Material for the task START
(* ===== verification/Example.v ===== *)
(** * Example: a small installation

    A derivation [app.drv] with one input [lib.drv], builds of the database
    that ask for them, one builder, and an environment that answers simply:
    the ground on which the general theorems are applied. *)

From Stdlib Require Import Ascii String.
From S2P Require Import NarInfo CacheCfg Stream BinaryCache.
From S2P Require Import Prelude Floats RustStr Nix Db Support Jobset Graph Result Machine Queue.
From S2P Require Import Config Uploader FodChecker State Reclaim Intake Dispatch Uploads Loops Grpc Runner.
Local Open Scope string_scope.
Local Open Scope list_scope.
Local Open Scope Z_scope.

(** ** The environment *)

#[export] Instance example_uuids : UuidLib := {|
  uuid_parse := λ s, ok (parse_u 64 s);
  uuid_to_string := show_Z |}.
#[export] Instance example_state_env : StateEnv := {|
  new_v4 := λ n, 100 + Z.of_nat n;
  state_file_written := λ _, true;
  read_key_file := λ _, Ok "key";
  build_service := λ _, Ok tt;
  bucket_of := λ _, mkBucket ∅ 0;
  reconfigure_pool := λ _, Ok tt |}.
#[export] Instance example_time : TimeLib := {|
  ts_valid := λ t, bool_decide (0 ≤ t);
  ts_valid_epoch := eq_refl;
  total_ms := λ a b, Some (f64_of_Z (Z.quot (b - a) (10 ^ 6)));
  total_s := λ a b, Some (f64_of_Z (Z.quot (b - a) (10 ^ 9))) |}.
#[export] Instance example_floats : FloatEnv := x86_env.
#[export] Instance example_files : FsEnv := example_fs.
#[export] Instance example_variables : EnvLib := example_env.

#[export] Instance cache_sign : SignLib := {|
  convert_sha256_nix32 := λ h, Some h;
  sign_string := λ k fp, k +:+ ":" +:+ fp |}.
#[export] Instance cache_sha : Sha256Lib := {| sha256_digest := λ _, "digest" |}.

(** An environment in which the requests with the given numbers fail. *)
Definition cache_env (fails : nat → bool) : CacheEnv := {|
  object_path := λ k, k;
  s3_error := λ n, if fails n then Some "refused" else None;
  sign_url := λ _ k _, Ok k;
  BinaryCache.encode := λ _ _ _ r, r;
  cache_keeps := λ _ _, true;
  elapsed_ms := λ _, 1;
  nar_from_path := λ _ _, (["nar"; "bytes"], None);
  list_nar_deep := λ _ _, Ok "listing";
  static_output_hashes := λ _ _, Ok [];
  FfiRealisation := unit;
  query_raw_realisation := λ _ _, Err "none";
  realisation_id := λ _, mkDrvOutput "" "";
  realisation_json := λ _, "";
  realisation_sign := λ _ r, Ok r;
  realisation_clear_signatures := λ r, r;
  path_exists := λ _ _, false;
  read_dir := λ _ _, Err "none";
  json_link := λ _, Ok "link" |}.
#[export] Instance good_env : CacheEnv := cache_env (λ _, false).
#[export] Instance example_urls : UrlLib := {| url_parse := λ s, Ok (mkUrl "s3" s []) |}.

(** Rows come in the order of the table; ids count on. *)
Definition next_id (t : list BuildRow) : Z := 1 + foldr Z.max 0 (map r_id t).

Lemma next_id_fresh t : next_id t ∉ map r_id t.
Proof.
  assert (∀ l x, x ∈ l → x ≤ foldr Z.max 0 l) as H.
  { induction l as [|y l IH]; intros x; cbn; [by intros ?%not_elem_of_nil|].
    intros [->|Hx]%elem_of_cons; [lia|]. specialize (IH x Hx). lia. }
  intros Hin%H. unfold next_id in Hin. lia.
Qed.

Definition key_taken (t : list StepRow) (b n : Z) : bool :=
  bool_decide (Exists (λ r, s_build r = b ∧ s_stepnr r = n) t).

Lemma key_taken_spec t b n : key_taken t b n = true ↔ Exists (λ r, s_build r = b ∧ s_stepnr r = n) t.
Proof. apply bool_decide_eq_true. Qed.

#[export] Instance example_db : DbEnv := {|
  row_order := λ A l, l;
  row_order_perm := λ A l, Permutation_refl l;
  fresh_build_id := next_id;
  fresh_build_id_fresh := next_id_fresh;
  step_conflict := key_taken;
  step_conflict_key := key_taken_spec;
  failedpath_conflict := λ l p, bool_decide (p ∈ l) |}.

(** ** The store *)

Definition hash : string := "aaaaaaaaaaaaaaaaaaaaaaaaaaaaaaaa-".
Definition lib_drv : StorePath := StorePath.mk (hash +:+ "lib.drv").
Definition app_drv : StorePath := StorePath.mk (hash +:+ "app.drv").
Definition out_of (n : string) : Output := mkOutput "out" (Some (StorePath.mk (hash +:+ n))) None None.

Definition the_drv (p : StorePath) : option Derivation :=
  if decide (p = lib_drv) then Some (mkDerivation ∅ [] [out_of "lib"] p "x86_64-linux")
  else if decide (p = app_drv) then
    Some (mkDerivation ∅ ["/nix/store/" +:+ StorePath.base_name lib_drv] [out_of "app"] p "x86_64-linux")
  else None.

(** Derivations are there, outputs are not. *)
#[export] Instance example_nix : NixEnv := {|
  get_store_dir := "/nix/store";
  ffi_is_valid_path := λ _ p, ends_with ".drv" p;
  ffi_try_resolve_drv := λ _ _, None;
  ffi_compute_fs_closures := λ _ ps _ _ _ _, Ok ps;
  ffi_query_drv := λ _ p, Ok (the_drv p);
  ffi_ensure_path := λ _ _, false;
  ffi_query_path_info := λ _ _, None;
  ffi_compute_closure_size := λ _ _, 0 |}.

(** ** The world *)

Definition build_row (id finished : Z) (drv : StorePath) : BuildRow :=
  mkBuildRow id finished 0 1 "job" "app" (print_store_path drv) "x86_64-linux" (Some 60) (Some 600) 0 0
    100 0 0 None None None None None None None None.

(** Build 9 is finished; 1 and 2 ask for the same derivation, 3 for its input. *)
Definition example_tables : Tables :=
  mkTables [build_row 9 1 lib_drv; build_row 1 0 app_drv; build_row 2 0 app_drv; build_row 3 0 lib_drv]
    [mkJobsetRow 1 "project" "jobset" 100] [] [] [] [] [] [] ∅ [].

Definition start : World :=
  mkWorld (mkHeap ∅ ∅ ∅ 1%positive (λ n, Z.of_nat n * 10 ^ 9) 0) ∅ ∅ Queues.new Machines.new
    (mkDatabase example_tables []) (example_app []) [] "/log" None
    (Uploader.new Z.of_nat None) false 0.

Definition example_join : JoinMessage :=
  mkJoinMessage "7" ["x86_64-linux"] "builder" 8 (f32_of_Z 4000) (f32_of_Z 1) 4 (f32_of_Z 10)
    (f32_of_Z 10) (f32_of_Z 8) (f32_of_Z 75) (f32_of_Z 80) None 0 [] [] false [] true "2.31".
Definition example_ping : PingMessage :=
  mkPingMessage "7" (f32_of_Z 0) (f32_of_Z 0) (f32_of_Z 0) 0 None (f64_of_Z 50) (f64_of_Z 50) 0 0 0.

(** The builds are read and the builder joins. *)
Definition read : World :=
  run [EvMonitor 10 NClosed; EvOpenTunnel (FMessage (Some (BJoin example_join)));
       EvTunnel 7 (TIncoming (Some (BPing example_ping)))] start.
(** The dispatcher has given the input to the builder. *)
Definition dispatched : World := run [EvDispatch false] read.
Material for the task END
Material for the task START
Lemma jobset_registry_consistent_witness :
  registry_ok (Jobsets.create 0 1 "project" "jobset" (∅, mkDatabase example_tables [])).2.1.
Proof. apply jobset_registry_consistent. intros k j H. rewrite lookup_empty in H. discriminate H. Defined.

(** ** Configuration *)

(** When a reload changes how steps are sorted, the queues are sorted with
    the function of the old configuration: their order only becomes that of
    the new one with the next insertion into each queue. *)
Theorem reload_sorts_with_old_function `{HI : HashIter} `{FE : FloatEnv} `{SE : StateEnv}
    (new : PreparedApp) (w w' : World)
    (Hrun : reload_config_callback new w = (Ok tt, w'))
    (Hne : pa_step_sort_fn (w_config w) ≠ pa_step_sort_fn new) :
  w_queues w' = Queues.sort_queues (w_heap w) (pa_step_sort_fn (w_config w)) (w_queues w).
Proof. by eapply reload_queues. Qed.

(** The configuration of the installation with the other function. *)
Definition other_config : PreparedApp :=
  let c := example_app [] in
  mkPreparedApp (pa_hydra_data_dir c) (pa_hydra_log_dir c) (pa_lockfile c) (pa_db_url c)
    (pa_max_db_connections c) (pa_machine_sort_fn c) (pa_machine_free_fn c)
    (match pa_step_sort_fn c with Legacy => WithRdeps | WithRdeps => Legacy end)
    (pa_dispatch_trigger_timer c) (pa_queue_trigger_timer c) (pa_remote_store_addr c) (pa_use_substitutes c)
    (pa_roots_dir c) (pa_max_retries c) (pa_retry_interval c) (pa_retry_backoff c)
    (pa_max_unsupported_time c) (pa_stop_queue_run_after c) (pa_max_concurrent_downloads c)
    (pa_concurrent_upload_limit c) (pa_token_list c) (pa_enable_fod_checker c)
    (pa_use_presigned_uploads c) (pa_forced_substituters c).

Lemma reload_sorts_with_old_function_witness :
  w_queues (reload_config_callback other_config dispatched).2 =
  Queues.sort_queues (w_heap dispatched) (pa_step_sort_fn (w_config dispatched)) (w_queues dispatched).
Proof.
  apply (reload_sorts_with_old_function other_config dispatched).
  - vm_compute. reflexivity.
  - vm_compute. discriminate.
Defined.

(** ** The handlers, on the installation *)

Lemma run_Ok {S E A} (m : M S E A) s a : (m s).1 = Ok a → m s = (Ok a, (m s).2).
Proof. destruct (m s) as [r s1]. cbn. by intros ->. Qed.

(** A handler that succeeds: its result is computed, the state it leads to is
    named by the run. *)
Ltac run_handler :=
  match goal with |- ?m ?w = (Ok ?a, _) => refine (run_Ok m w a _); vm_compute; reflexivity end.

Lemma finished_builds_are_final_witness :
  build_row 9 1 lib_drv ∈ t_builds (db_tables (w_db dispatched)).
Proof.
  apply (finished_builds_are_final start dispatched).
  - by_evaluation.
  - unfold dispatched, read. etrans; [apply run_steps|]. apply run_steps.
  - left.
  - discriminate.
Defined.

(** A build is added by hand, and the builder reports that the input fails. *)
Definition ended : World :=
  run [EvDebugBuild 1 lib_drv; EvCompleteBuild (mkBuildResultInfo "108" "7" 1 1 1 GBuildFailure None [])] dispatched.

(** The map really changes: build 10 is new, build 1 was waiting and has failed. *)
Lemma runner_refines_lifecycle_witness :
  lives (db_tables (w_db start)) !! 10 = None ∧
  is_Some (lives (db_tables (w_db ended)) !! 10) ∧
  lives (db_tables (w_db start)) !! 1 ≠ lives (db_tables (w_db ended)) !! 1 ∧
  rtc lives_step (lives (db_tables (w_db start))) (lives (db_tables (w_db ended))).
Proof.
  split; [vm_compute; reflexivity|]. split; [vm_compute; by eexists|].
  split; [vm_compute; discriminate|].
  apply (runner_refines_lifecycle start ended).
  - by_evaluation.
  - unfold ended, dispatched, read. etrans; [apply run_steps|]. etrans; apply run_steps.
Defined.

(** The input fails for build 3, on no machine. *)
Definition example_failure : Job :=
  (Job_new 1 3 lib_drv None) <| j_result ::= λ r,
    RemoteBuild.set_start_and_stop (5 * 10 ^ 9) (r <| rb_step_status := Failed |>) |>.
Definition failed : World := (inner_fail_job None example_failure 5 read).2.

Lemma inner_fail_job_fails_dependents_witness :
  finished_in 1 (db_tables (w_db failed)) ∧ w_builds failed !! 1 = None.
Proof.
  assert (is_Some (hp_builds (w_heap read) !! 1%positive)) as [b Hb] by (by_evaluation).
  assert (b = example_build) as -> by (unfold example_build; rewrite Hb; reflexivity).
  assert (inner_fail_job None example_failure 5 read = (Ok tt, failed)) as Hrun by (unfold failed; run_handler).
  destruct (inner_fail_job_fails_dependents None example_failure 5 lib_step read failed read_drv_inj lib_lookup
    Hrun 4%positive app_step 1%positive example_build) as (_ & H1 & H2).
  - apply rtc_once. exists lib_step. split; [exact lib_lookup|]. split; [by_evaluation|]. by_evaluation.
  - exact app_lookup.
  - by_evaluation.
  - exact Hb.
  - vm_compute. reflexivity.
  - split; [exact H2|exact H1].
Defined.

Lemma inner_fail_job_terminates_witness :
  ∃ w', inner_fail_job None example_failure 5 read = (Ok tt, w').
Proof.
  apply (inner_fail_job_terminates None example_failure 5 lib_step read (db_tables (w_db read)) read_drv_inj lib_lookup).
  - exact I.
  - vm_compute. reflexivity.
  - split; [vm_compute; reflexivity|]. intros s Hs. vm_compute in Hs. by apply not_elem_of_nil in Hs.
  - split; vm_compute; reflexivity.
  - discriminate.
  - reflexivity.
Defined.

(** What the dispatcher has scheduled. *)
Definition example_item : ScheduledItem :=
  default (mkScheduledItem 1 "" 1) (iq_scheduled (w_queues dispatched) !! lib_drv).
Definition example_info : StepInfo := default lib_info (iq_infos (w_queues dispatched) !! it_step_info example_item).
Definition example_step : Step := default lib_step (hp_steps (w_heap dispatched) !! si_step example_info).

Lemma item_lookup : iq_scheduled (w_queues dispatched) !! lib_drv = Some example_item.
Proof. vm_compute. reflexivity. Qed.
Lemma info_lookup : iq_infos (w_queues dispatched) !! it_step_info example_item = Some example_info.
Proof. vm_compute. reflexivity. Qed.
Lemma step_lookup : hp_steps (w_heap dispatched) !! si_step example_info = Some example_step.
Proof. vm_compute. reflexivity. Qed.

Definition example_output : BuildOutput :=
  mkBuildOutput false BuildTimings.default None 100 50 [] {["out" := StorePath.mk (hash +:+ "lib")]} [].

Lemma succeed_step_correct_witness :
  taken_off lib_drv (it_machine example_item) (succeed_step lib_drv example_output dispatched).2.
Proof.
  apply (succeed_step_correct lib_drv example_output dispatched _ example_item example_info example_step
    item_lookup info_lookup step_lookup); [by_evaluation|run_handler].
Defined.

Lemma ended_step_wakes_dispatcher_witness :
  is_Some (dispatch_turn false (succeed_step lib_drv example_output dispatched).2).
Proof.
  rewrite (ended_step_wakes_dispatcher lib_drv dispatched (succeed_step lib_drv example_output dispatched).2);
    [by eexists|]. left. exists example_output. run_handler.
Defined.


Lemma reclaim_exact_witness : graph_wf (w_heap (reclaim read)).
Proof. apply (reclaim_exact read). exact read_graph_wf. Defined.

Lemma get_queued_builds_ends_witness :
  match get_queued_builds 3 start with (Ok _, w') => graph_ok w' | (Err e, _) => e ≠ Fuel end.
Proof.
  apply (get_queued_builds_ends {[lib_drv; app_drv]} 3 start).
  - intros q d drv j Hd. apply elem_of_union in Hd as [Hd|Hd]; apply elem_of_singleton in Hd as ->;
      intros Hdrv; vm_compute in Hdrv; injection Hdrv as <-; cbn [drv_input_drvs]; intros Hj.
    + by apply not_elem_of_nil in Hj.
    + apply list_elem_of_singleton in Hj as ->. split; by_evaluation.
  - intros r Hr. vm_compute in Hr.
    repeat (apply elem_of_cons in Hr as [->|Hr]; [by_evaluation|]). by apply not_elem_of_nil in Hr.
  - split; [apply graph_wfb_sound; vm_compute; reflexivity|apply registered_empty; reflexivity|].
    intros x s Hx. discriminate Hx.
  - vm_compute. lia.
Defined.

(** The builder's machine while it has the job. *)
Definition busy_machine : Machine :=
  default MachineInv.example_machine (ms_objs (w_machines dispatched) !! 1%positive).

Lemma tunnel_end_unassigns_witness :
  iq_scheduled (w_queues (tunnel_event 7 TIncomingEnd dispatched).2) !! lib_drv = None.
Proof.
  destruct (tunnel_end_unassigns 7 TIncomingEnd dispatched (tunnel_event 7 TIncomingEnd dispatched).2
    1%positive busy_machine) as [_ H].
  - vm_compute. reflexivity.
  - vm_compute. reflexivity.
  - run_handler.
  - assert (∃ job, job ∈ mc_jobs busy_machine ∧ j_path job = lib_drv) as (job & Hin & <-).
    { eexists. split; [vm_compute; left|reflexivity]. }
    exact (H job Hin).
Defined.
Material for the task END
(What needs to be done) Only a number is wanted: how many lines of the material include the word "Instance".

(Output for this task) 12